Inaczej sytuacja wygląda z jazdą poza granicami kraju. Zagraniczne służby nie będą podłączone do polskich rejestrów. Dla nich jedyną formą weryfikacji danych o pojeździe będą papierowe dokumenty, w tym dowód rejestracyjny i OC. Dlatego w praktyce, udając się do stacji kontroli pojazdów, lepiej będzie mieć przy sobie dowód, by uzyskać stempel potwierdzający badanie.

Policja będzie weryfikować informacje o aucie za pomocą Centralnej Ewidencji Pojazdów (CEP) poprzez służbowe komputery. Tam znajdują się te same dane, które widnieją np. w papierowym dowodzie rejestracyjnym.
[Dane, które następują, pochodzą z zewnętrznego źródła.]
(* ===== verification/Outbound.v ===== *)
(** * Requests to addresses other people choose ([internal/outbound/outbound.go])

    The guard of webhook and operator clients: which addresses may be
    dialled, name resolution under a policy, the dial loop, redirects, and the
    binding of an operator target to a base URL.  Addresses are [net.IP] byte
    slices, [nil] the empty one.  Name resolution, connection attempts and the
    peers' answers are an environment that may answer every question
    differently each time. *)

From Stdlib Require Import ZArith Lia Ascii.
From S2P Require Import Prelude GoStr IpAddr IpNet.

Local Open Scope Z_scope.

(** ** Address classes of package [net] *)

Definition byte_at (i : nat) (b : list Z) : Z := default 0 (b !! i).
(** [IP.Equal]: an IPv4 address equals its mapped form. *)
Definition ip_equal (ip x : list Z) : bool :=
  if (length ip =? length x)%nat then ip =?? x
  else if ((length ip =? 4) && (length x =? 16))%nat then x =?? v4_prefix ++ ip
  else if ((length ip =? 16) && (length x =? 4))%nat then ip =?? v4_prefix ++ x
  else false.
Definition IPv4 (a b c d : Z) : list Z := v4_prefix ++ [a; b; c; d].
Definition ip_unspecified (ip : list Z) : bool := ip_equal ip (IPv4 0 0 0 0) || ip_equal ip (replicate 16 0).
Definition ip_loopback (ip : list Z) : bool :=
  match To4 ip with Some b => byte_at 0 b =? 127 | None => ip_equal ip (replicate 15 0 ++ [1]) end.
Definition ip_private (ip : list Z) : bool :=
  match To4 ip with
  | Some b => (byte_at 0 b =? 10) || ((byte_at 0 b =? 172) && (Z.land (byte_at 1 b) 240 =? 16)) ||
              ((byte_at 0 b =? 192) && (byte_at 1 b =? 168))
  | None => (length ip =? 16)%nat && (Z.land (byte_at 0 ip) 254 =? 252)
  end.
Definition ip_multicast (ip : list Z) : bool :=
  match To4 ip with
  | Some b => Z.land (byte_at 0 b) 240 =? 224
  | None => (length ip =? 16)%nat && (byte_at 0 ip =? 255)
  end.
Definition ip_interface_local_multicast (ip : list Z) : bool :=
  (length ip =? 16)%nat && (byte_at 0 ip =? 255) && (Z.land (byte_at 1 ip) 15 =? 1).
Definition ip_link_local_multicast (ip : list Z) : bool :=
  match To4 ip with
  | Some b => (byte_at 0 b =? 224) && (byte_at 1 b =? 0) && (byte_at 2 b =? 0)
  | None => (length ip =? 16)%nat && (byte_at 0 ip =? 255) && (Z.land (byte_at 1 ip) 15 =? 2)
  end.
Definition ip_link_local_unicast (ip : list Z) : bool :=
  match To4 ip with
  | Some b => (byte_at 0 b =? 169) && (byte_at 1 b =? 254)
  | None => (length ip =? 16)%nat && (byte_at 0 ip =? 254) && (Z.land (byte_at 1 ip) 192 =? 128)
  end.
Definition AddrFromSlice (ip : list Z) : option addr :=
  if (length ip =? 4)%nat then Some (A4 ip) else if (length ip =? 16)%nat then Some (A16 ip) else None.
Definition metadata_ip : list Z := IPv4 169 254 169 254.
Definition broadcast_ip : list Z := IPv4 255 255 255 255.
(* ===== verification/Incidents.v ===== *)
(** * Incident records ([internal/store/incidents.go])

    The book of incidents and maintenance windows the store keeps: one record
    per problem on one subject, an index of the unresolved record of each key
    and of the newest one, bounded text, eviction, and the mirror on the bolt
    hot store.  Maps are ranged over in an order the operation is given
    ([order]); [valid_order] says it lists the map's values. *)

From Stdlib Require Import ZArith Lia Ascii.
From stdpp Require Import gmap strings sorting.
From S2P Require Import Prelude GoStr.

Local Open Scope Z_scope.
(** *** The whole sweep *)

Record sweepState := mkSweep { swStore : istore; swPrunedAt : time }.
Definition is_candidate (i : Incident) : bool :=
  Active i || iOwedRecovery i || iFlapping i || negb (is_zero (iSnoozedUntil i)).
(** The records the sweep writes: those it changed, with the escalations
    noted on them, then those only an escalation touched. *)
Definition changed_rows (now : time) (dirty touched : list Incident) : list Incident :=
  map (fun i => match List.find (fun t => iID t =?? iID i) touched with
                | Some t => with_iEscalated (iEscalated t) i | None => i end) dirty ++
  map (with_iUpdatedAt now) (List.filter (fun t => negb (existsb (fun i => iID i =?? iID t) dirty)) touched).
Record sweepResult := mkSwept { srState : sweepState; srEffects : list effect; srEvs : list ev; srEscalated : list (string * list string) }.
Definition evaluateIncidents (o : order) (d : disk) (fl : fleet) (now : time) (s : sweepState) : sweepResult :=
  let due := incidentPruneEvery <=? time_sub now (swPrunedAt s) in
  let st := if due then (PruneIncidents o d (time_add now (- IncidentRetention)) (swStore s)).1 else swStore s in
  let st := incidentBookLocked o d st in
  let prunedAt := if due then now else swPrunedAt s in
  let candidates := IncidentsWhere o is_candidate (ibook st) in
  if (length candidates =? 0)%nat then mkSwept (mkSweep st prunedAt) [] [] [] else
  let cover := maintenanceCoverAt now fl (ibook st) in
  let results := map (fun i => (i, eval_one fl now cover i)) candidates in
  let evs := omap snd results in
  let gone := map (fun e => iID e.1) (List.filter (fun e => match e.2 with None => true | Some _ => false end) results) in
  let opens := flat_map (fun v => map (fun it => (iKind (vInc v), it)) (vOpens v)) evs in
  let ruleOpens := flat_map (fun v => map (fun e => (e.1, (iKind (vInc v), e.2))) (vRuleOpens v)) evs in
  let recoveries := flat_map (fun v => map (fun it => (recovery (kind_of (iKind (vInc v))), it)) (vRecoveries v)) evs in
  let escalating := List.filter (escalates now cover) (map vInc evs) in
  let '(escEffects, touched) := escalateIncidents fl now escalating in
  let changed := changed_rows now (map vInc (List.filter vDirty evs)) touched in
  let st := (DeleteIncidents o d gone st).1 in
  let st := (PutIncidents o d changed st).1 in
  mkSwept (mkSweep st prunedAt)
    (sendOpens opens ++ sendRuleOpens (flRules fl) ruleOpens ++
     flat_map (fun k => sendRecoveries k fl (of_kind k recoveries)) (kinds_of recoveries) ++
     escEffects ++ flat_map vHeld evs)
    evs (map (fun e => (iID e.1, map esKey e.2)) (map (escalate_one fl now) escalating)).
End sweep.
Lemma omap_results {A B} (f : A → option B) l : omap snd (map (fun i => (i, f i)) l) = omap f l.
Proof. induction l as [|x l IH]; [done|]. cbn. destruct (f x); by rewrite IH. Qed.
Lemma world_sweep w o d now fl :
  valid_order o → 0 < now → world_ok w → world_ok (wstep w (mkWCall o d now (WSweep fl))).
Proof.
  intros Ho Hnow Hw. unfold wstep. cbn [wcOp wcNow wcOrder wcDisk]. unfold evaluateIncidents.
  set (due := incidentPruneEvery <=? _). set (st := if due then _ else _). set (prunedAt := if due then now else swPrunedAt (wSweep w)).
  assert (world_ok (with_store st w)) as Hw'.
  { unfold st. destruct due; [by apply world_delete|by apply world_id]. }
  assert (loaded st) as Hl by apply (wo_loaded _ Hw').
  rewrite load_id by done. clearbody st prunedAt. set (w0 := with_store st w) in *.
  change (ibook st) with (wbook w0). change (wLog w) with (wLog w0).
  change (IncidentsWhere o is_candidate (wbook w0)) with (sweep_cands w0 o).
  destruct (length (sweep_cands w0 o) =? 0)%nat.
  { cbn. rewrite app_nil_r. destruct Hw' as [H1 H2 H3 H4 H5]. by split. }
  set (cover := maintenanceCoverAt now fl (wbook w0)).
  rewrite (omap_results (eval_one fl now cover)). change (omap (eval_one fl now cover) (sweep_cands w0 o)) with (sweep_evs fl now cover w0 o).
  destruct (escalateIncidents fl now _) as [eff touched] eqn:Ee. cbv zeta. cbn [srState]. unfold sweep_msgs. cbn [srEvs srEscalated].
  rewrite (escalated_msgs fl now cover (sweep_evs fl now cover w0 o) Hnow).
  assert (changed_rows now (map vInc (List.filter vDirty (sweep_evs fl now cover w0 o))) touched =
    sweep_rows fl now cover (sweep_evs fl now cover w0 o)) as -> by (unfold sweep_rows; by rewrite Ee).
  change st with (swStore (wSweep w0)). fold (sweep_gone fl now cover w0 o).
  destruct (swept_store fl now cover Hnow w0 o d Ho Hw') as (S1 & S2 & _).
  split; cbn [wSweep swStore wLog].
  - exact S1.
  - exact S2.
  - intros id j Hj. eapply swept_recs; [exact Hnow|exact Ho|exact Hw'|exact Hj].
  - apply swept_story; done.
  - apply swept_once; done.
Qed.
Lemma world_step w c : world_ok w → wcall_ok w c → world_ok (wstep w c).
Proof.
  intros Hw Hc. pose proof Hc as (Ho & Hnow & Hop). destruct c as [o d now op]. cbn [wcOrder wcNow wcOp] in *. destruct op.
  - by apply world_open.
  - by apply world_resolve.
  - apply world_act; [done|done|]. intros i j a Hi Ha Hj. apply bind_Some in Hj as (k & Hk & [= <- _]). by eapply acked_ok.
  - apply world_act; [done|done|]. intros i j a Hi Ha Hj. apply bind_Some in Hj as (k & Hk & [= <- _]). by eapply unacked_ok.
  - unfold wstep, handleIncidentSnooze. cbn [wcOp wcNow wcOrder wcDisk]. destruct minutes as [m|]; [|by apply world_id].
    destruct (_ || _); cbn [guard_err]; [by apply world_id|]. apply world_act; [done|done|].
    intros i j a Hi _ [= <- _]. by apply snoozed_ok.
  - by apply world_sweep.
  - by apply world_adopt.
  - by apply world_delete.
  - by apply world_window.
  - by apply world_delete_window.
  - destruct Hop. by apply world_restart.
Qed.
Lemma reachable_ok w : reachable w → world_ok w.
Proof.
  induction 1 as [s prunedAt Hs Hl He|w c _ IH Hc]; [|by apply world_step]. split; cbn; [done|done| | |].
  - intros id i. unfold wbook. cbn. by rewrite He.
  - intros id a b E. by apply app_cons_not_nil in E.
  - constructor.
Qed.
(* ===== verification/PathDegraded.v ===== *)
(** * Degraded paths (internal/server/monitor_degraded.go, internal/store/monitor_degraded.go)

    Once a minute the evaluator judges every monitored path and moves its
    record: found once is pending (memory only), found often enough in a row is
    degraded (stored), absent while degraded starts clearing, found again stops
    it, and absent for long enough leaves.  A transition the store does not
    take is not made in memory either.  A degraded record may open an
    incident, which is closed when the record leaves or is dropped; of the
    incidents the model keeps which are open in memory and which are stored
    open, since a refused incident write changes memory and not the disk.

    What an evaluation reads (the paths with their states, the windows and
    baselines its judgement compares) and what the disk answers are arguments;
    the judgement itself, on floating point medians and losses, is one of
    them.  The thresholds of the state machine are the SDK's. *)

From Stdlib Require Import ZArith Lia Ascii.
From stdpp Require Import gmap strings.
From S2P Require Import Prelude GoStr.

Local Open Scope Z_scope.

Class PathSdk := {
  PathDegradedEnterAfter : Z;
  PathDegradedLeaveAfter : duration;
  MonitorTypeTLS : string;
  PathStateUp : string; PathStateUnknown : string;
  MonitorAlertDownAndDegraded : string;
  (** The evidence of an arm of the judgement. *)
  LossEvidence : Type; LatencyEvidence : Type;
}.
(** Both thresholds are positive, and the first is a Go int. *)
Class PathSdkLaws `{PathSdk} := {
  enter_positive : 1 <= PathDegradedEnterAfter;
  enter_width : PathDegradedEnterAfter <= int64_max;
  leave_positive : 0 < PathDegradedLeaveAfter;
}.

(** ** Records and entries *)

Record MonitorPair := mkPair { pMonitorID : string; pNodeID : string }.
#[export] Instance MonitorPair_eq_dec : EqDecision MonitorPair.
Proof. solve_decision. Defined.
#[export] Instance MonitorPair_countable : Countable MonitorPair.
Proof.
  apply (inj_countable' (fun p => (pMonitorID p, pNodeID p)) (fun '(m, n) => mkPair m n)). by intros [].
Defined.

Section records.
Context `{PathSdk}.

Record PathDegradedRecord := mkRecord {
  Since : time; EnteredAt : time; ClearSince : time; Quiet : bool; Reason : string; EvaluatedAt : time;
  Loss : option LossEvidence; Latency : option LatencyEvidence }.
Definition Clearing (r : PathDegradedRecord) : bool := negb (is_zero (ClearSince r)).
Record pathDegradedEntry := mkEntry {
  pending : bool; found : Z; rec : PathDegradedRecord; wouldOpen : bool; subject : string }.
Inductive pathDegradedStep := stepNone | stepEnter | stepStartClearing | stepStopClearing | stepLeave.
Definition quietHoursEnd (load : string → option zone) (qh : option NotifyQuietHours) (at_ : time) : option time :=
  match qh with
  | None => None
  | Some qh =>
    match parseClockMinute (qStart qh), parseClockMinute (qEnd qh), load (qTimeZone qh) with
    | Some start, Some end_, Some loc =>
      if start =? end_ then None else
      let local := wall loc at_ in
      let date t := days_of_civil (civil_of_days (day_of (wall loc t))) in
      let midnight := date_in loc (days_of_civil (civil_of_days (day_of local))) 0 in
      let minute_ := ns_of_day local / (3600 * second) * 60 + ns_of_day local / minute mod 60 in
      let clock day m := date_in loc (date day) (m / 60 * 3600 * second + m mod 60 * minute) in
      if start <? end_ then
        if (start <=? minute_) && (minute_ <? end_) then Some (clock midnight end_) else None
      else if start <=? minute_ then Some (clock (next_day loc midnight) end_)
      else if minute_ <? end_ then Some (clock midnight end_)
      else None
    | _, _, _ => None
    end
  end.

(** ** The calendar is monotone *)

Lemma year_of_era_spec d : 0 <= d < 146097 →
  0 <= year_of_era d < 400 ∧ march (year_of_era d) <= d < march (year_of_era d + 1).
Proof.
  intros H. unfold year_of_era, march.
  Z.to_euclidean_division_equations. lia.
Qed.

Lemma march_shift y e : march (y + 400 * e) = march y + 146097 * e.
Proof.
  unfold march. replace (y + 400 * e) with (y + (100 * e) * 4) at 2 by lia.
  replace (y + 400 * e) with (y + (4 * e) * 100) at 2 by lia.
  replace (y + 400 * e) with (y + e * 400) at 2 by lia.
  rewrite !Z.div_add by lia. lia.
Qed.

Lemma march_year_spec z : march (march_year z) <= z < march (march_year z + 1).
Proof.
  unfold march_year.
  pose proof (Z.div_mod z 146097 ltac:(lia)) as Hz.
  pose proof (Z.mod_pos_bound z 146097 ltac:(lia)) as Hb.
  destruct (year_of_era_spec _ Hb) as [_ H].
  rewrite march_shift.
  replace (year_of_era (z mod 146097) + 400 * (z / 146097) + 1)
    with (year_of_era (z mod 146097) + 1 + 400 * (z / 146097)) by lia.
  rewrite march_shift. lia.
Qed.

Lemma march_step y : 365 <= march (y + 1) - march y <= 366.
Proof. unfold march. Z.to_euclidean_division_equations. lia. Qed.

Lemma march_mono y y' : y <= y' → march y <= march y'.
Proof. unfold march. intros. Z.to_euclidean_division_equations. lia. Qed.

Lemma month_index_spec d : 0 <= d < 366 →
  0 <= month_index d < 12 ∧ month_start (month_index d) <= d < month_start (month_index d + 1).
Proof. intros. unfold month_index, month_start. Z.to_euclidean_division_equations. lia. Qed.

Lemma month_start_mono a b : a <= b → month_start a <= month_start b.
Proof. unfold month_start. intros. Z.to_euclidean_division_equations. lia. Qed.

Lemma month_start_step a : 30 <= month_start (a + 1) - month_start a <= 31.
Proof. unfold month_start. Z.to_euclidean_division_equations. lia. Qed.

Definition civil_lt (a b : civil) : Prop :=
  cYear a < cYear b ∨ cYear a = cYear b ∧
    (cMonth a < cMonth b ∨ cMonth a = cMonth b ∧ cDay a < cDay b).

(** The parts of a day: its March year, month index and day of the month. *)
Lemma civil_parts n : ∃ y mp d, 0 <= mp < 12 ∧ 1 <= d <= 31 ∧ n + 306 = march y + month_start mp + d - 1 ∧
  n + 306 < march (y + 1) ∧ d <= month_start (mp + 1) - month_start mp ∧
  civil_of_days n = mkCivil (if mp <? 10 then y else y + 1) (if mp <? 10 then mp + 3 else mp - 9) d.
Proof.
  pose proof (march_year_spec (n + 306)) as Hy.
  pose proof (march_step (march_year (n + 306))) as Hs.
  destruct (month_index_spec (n + 306 - march (march_year (n + 306)))) as [Hm Hd]; [lia|].
  pose proof (month_start_step (month_index (n + 306 - march (march_year (n + 306))))) as Hms.
  eexists _, _, _. split_and!; [..|reflexivity]; lia.
Qed.

Lemma civil_range n : 1 <= cMonth (civil_of_days n) <= 12 ∧ 1 <= cDay (civil_of_days n) <= 31.
Proof.
  destruct (civil_parts n) as (y & mp & d & Hm & Hd & _ & _ & _ & ->). cbn.
  destruct (Z.ltb_spec mp 10); lia.
Qed.

Lemma days_civil n : days_of_civil (civil_of_days n) = n.
Proof.
  destruct (civil_parts n) as (y & mp & d & Hm & Hd & E & _ & _ & ->).
  unfold days_of_civil. cbn [cYear cMonth cDay].
  destruct (Z.ltb_spec mp 10); [rewrite (proj2 (Z.leb_gt _ _)) by lia|rewrite (proj2 (Z.leb_le _ _)) by lia].
  - replace (mp + 3 - 3) with mp by lia. lia.
  - replace (mp - 9 + 9) with mp by lia. replace (y + 1 - 1) with y by lia. lia.
Qed.

Lemma civil_mono n m : n < m → civil_lt (civil_of_days n) (civil_of_days m).
Proof.
  intros Hlt.
  destruct (civil_parts n) as (y1 & p1 & d1 & Hm1 & Hd1 & E1 & L1 & K1 & ->).
  destruct (civil_parts m) as (y2 & p2 & d2 & Hm2 & Hd2 & E2 & L2 & K2 & ->).
  assert (y1 <= y2). { destruct (Z.le_gt_cases y1 y2); [done|].
    pose proof (march_mono (y2 + 1) y1 ltac:(lia)).
    pose proof (month_start_mono 0 p1 ltac:(lia)). change (month_start 0) with 0 in *. lia. }
  assert (y1 = y2 → p1 <= p2) as Hp.
  { intros ->. destruct (Z.le_gt_cases p1 p2); [done|].
    pose proof (month_start_mono (p2 + 1) p1 ltac:(lia)). lia. }
  assert (y1 = y2 → p1 = p2 → d1 < d2) as Hd by (intros -> ->; lia).
  unfold civil_lt. cbn [cYear cMonth cDay].
  destruct (Z.ltb_spec p1 10), (Z.ltb_spec p2 10);
    destruct (decide (y1 = y2)) as [->|]; try lia;
    specialize (Hp eq_refl); destruct (decide (p1 = p2)) as [->|]; try specialize (Hd eq_refl eq_refl); lia.
Qed.

(** ** Keys sort as instants *)

Lemma str_compare_app_eq p b d : String.compare (p +:+ b) (p +:+ d) = String.compare b d.
Proof.
  induction p as [|c p IH]; [done|].
  change (match Ascii.compare c c with Eq => String.compare (p +:+ b) (p +:+ d) | r => r end = String.compare b d).
  unfold Ascii.compare. by rewrite N.compare_refl.
Qed.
Nowe przepisy powinny być wdrożone jeszcze przed 4 czerwca. Teoretycznie, ponieważ nieoficjalnie urzędnicy Ministerstwa Cyfryzacji nie precyzują, od kiedy zaczniemy jeździć bez papierowego dowodu rejestracyjnego i polisy OC. Wprowadzenie tych przepisów wymaga koordynacji i zmian różnych przepisów, co oznacza, według pesymistów, że być może uda się te zmiany wprowadzić w życie dopiero pod koniec roku.

Ten projekt ma poparcie zarówno posłów z większości rządowej, jak i posłów opozycji.

„Zmiana przepisów z pewnością zyskałaby pozytywną ocenę wśród kierowców, ponieważ brak dokumentów wynika często z różnych sytuacji życiowych, jak pośpiech, stres czy roztargnienie, a to nie powinny być powody do karania – przekonywali posłowie”.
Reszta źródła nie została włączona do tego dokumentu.